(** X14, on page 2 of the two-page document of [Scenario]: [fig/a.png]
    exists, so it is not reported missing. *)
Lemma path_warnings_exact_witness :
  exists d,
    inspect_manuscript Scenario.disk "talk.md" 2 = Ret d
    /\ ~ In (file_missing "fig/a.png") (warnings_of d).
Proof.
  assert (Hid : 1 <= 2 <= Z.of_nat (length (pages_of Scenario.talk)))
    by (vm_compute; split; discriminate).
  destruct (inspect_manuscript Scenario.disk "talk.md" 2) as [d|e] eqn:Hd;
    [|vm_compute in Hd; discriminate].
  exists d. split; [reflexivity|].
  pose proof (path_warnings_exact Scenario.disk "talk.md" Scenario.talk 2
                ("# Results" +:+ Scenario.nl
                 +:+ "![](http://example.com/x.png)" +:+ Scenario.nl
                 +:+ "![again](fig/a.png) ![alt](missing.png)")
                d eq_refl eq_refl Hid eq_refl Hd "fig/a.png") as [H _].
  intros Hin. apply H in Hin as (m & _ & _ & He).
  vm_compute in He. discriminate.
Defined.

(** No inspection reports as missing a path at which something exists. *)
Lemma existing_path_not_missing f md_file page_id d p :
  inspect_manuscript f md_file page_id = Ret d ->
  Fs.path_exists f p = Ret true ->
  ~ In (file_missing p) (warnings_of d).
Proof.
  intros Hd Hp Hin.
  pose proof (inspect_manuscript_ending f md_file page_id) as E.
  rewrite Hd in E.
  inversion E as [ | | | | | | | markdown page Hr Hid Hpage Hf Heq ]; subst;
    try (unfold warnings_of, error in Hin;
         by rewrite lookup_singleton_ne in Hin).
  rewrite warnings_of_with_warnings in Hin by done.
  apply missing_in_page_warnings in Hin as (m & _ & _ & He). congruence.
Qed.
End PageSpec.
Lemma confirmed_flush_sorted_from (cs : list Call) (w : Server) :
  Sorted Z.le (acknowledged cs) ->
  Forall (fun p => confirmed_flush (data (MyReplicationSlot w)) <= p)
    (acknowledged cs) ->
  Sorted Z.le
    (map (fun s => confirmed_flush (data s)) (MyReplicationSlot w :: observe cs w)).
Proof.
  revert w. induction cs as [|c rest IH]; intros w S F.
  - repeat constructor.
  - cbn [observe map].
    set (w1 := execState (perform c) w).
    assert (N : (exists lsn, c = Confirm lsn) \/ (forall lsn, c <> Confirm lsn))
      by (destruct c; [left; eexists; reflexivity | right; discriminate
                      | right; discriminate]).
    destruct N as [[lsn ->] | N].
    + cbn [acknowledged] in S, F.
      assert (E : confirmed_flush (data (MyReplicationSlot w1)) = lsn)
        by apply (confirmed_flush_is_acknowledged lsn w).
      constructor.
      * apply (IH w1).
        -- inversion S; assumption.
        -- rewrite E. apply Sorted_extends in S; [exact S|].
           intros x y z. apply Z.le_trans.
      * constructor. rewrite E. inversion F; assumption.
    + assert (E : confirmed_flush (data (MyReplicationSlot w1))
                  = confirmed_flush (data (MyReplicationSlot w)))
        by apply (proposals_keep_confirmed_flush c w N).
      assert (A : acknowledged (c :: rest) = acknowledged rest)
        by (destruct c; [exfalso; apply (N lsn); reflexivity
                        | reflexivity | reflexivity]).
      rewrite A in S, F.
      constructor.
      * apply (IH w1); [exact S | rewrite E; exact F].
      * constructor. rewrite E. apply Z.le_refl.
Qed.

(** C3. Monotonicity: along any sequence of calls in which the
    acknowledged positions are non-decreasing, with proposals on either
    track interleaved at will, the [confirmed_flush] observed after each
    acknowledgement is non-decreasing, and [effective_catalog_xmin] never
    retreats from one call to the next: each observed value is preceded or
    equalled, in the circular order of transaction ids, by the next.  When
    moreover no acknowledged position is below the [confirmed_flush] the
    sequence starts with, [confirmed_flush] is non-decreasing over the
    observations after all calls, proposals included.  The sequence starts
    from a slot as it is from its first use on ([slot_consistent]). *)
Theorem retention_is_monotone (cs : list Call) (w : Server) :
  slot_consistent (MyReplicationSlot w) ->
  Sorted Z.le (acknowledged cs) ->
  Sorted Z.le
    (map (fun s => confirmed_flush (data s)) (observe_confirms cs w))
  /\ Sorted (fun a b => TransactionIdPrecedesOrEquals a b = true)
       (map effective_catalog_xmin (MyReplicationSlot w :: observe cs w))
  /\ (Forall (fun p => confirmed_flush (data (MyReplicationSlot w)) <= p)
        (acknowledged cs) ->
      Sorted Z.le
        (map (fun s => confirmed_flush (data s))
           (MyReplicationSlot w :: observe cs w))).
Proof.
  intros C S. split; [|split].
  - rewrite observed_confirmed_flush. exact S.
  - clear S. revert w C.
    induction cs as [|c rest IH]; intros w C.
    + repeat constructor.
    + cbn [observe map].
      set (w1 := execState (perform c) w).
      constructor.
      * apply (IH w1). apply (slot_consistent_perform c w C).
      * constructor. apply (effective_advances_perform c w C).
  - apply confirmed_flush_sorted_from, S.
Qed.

-=-=-

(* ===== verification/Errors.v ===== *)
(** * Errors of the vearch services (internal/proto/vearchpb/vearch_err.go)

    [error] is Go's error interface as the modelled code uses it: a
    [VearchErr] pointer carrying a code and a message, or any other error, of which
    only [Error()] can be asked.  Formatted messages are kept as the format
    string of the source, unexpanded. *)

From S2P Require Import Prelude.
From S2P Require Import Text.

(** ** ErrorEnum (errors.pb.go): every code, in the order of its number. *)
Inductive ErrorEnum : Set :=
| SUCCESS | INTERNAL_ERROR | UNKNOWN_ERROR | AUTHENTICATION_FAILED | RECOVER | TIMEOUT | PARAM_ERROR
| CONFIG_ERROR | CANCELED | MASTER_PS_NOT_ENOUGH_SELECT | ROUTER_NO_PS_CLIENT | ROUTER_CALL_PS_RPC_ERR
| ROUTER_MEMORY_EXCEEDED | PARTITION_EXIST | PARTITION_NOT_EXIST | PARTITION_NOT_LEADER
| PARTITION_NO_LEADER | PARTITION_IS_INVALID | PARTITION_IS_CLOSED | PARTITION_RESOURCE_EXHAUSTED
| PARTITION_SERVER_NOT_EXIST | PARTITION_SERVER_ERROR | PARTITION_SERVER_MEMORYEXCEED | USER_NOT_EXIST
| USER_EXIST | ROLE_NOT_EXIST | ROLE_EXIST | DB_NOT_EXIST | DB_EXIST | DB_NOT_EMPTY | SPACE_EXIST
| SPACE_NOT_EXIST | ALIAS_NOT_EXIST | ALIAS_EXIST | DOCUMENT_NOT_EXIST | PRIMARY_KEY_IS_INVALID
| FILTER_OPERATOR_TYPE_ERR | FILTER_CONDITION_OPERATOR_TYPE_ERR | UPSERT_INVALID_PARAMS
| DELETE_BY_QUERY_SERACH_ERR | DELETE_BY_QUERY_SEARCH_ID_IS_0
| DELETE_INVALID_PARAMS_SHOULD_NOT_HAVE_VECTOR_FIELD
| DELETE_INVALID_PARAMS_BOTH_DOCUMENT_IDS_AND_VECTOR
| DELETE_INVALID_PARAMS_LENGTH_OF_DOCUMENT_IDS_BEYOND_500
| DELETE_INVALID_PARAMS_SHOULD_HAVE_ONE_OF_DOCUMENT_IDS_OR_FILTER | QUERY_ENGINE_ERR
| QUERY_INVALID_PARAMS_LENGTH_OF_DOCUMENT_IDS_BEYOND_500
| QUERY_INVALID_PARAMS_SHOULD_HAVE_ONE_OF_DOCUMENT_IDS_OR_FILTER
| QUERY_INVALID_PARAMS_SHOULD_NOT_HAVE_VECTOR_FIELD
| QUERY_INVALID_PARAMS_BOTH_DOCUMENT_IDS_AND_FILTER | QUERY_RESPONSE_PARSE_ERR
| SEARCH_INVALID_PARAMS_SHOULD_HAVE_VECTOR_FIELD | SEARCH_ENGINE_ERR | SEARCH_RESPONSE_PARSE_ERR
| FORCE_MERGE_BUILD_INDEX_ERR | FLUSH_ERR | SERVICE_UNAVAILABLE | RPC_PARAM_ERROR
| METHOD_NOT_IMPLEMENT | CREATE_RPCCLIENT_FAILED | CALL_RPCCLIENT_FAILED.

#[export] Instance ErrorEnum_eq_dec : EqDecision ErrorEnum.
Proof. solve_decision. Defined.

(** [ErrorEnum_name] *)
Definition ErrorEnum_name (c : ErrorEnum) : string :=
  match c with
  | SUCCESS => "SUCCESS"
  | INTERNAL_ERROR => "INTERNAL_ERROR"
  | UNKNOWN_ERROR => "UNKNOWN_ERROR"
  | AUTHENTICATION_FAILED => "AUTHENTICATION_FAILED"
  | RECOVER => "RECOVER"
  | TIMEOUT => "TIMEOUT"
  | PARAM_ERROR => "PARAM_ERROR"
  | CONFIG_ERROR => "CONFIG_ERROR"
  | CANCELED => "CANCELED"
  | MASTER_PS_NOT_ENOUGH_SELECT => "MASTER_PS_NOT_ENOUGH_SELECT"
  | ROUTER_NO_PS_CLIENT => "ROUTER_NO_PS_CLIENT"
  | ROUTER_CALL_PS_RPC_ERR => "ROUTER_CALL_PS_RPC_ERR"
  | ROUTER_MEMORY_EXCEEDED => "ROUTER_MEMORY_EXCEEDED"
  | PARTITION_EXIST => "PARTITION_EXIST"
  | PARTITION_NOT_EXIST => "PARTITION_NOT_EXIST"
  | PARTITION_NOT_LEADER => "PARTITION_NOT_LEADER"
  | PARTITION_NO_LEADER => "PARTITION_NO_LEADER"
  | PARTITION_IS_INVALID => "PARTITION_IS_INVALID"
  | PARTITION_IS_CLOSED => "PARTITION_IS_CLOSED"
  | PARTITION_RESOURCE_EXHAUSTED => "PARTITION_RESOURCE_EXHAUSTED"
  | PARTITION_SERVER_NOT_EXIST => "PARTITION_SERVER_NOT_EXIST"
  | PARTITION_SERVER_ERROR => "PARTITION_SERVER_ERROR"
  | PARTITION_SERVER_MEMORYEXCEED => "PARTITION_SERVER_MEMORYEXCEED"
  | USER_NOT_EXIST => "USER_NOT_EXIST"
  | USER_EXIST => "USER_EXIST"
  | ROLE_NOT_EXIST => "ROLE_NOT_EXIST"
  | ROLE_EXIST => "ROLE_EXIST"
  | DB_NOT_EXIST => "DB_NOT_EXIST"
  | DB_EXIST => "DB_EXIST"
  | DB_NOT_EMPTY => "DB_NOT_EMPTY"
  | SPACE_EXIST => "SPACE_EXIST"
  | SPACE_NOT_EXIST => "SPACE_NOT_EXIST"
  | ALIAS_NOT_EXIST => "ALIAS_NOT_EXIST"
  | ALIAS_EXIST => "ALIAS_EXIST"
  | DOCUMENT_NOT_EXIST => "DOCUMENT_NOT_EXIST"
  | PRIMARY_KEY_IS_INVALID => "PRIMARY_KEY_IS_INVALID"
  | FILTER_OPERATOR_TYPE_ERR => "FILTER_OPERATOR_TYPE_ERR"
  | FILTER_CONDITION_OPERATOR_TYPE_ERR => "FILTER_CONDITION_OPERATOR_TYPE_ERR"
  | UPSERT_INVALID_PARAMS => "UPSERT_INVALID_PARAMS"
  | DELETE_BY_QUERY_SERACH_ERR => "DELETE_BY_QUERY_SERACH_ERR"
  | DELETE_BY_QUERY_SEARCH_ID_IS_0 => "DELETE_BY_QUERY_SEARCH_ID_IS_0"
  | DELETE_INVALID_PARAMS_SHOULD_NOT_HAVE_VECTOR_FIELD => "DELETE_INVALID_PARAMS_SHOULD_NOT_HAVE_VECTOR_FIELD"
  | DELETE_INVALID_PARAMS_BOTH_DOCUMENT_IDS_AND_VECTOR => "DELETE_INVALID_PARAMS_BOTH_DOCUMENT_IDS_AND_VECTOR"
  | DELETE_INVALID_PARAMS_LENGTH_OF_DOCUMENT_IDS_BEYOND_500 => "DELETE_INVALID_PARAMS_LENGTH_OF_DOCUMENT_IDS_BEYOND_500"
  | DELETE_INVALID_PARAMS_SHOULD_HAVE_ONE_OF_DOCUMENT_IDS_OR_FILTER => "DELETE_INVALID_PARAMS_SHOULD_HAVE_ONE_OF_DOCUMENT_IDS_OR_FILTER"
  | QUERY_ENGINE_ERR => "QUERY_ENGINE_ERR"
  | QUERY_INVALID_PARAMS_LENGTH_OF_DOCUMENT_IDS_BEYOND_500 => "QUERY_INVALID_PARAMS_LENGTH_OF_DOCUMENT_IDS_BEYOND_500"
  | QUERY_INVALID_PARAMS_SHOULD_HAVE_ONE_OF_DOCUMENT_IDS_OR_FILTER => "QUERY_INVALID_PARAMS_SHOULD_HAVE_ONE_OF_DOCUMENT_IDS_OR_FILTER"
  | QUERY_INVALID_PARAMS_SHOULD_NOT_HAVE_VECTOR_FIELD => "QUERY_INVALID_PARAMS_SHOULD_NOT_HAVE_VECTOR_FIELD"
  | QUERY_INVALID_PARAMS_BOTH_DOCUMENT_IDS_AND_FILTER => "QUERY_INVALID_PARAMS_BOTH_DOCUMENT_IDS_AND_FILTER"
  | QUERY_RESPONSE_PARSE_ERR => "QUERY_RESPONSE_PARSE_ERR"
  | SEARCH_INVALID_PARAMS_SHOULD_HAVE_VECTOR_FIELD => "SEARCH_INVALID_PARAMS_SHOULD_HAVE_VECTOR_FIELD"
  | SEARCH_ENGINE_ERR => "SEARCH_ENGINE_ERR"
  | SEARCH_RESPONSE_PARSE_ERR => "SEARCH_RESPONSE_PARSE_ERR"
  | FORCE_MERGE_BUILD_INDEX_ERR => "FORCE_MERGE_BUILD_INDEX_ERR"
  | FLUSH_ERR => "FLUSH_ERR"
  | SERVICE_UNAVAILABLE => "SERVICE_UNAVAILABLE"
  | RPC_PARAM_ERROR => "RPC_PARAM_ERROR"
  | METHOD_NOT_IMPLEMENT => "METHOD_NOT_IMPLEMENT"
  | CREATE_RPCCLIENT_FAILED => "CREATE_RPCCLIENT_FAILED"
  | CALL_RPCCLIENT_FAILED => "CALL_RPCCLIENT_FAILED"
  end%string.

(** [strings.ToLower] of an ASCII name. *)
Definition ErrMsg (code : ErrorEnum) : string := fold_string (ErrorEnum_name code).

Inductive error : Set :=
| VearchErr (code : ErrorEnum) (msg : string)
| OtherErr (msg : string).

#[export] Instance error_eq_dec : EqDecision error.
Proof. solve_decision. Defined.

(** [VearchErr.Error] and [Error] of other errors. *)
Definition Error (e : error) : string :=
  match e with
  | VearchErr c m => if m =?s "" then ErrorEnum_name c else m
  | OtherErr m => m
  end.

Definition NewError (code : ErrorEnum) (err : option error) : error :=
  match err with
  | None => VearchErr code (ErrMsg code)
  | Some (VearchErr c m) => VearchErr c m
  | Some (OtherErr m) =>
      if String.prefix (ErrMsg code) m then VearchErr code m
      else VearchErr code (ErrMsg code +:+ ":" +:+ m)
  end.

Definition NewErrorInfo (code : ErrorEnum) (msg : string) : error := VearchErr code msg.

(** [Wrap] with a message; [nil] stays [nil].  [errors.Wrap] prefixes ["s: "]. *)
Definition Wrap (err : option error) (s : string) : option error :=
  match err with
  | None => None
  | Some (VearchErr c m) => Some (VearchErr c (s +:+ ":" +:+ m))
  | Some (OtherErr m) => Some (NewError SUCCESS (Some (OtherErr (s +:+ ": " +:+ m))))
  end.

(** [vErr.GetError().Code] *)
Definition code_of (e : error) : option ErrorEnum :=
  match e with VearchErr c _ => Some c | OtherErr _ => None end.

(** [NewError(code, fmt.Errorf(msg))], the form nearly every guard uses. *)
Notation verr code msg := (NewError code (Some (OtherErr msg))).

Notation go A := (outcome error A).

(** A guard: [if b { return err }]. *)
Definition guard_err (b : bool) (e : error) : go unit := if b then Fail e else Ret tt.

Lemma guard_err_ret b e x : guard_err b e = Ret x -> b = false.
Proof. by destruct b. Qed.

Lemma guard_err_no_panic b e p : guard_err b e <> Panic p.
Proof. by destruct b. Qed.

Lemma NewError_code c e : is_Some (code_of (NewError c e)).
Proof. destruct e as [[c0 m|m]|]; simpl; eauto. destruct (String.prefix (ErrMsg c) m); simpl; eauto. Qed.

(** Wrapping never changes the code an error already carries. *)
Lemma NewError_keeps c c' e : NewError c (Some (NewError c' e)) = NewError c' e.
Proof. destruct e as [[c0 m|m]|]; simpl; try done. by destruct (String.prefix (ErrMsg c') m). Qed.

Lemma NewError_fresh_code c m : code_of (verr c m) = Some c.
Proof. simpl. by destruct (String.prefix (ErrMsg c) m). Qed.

-=-=-

WHAT IS REQUIRED: Set down exactly the lines of the data above, beginning with the line that has "inversion F; assumption." and ending with the line that has "acknowledgement is non-decreasing, and", and no others.

THE COMPLETED TASK:
      * constructor. rewrite E. inversion F; assumption.
    + assert (E : confirmed_flush (data (MyReplicationSlot w1))
                  = confirmed_flush (data (MyReplicationSlot w)))
        by apply (proposals_keep_confirmed_flush c w N).
      assert (A : acknowledged (c :: rest) = acknowledged rest)
        by (destruct c; [exfalso; apply (N lsn); reflexivity
                        | reflexivity | reflexivity]).
      rewrite A in S, F.
      constructor.
      * apply (IH w1); [exact S | rewrite E; exact F].
      * constructor. rewrite E. apply Z.le_refl.
Qed.

(** C3. Monotonicity: along any sequence of calls in which the
    acknowledged positions are non-decreasing, with proposals on either
    track interleaved at will, the [confirmed_flush] observed after each
    acknowledgement is non-decreasing, and [effective_catalog_xmin] never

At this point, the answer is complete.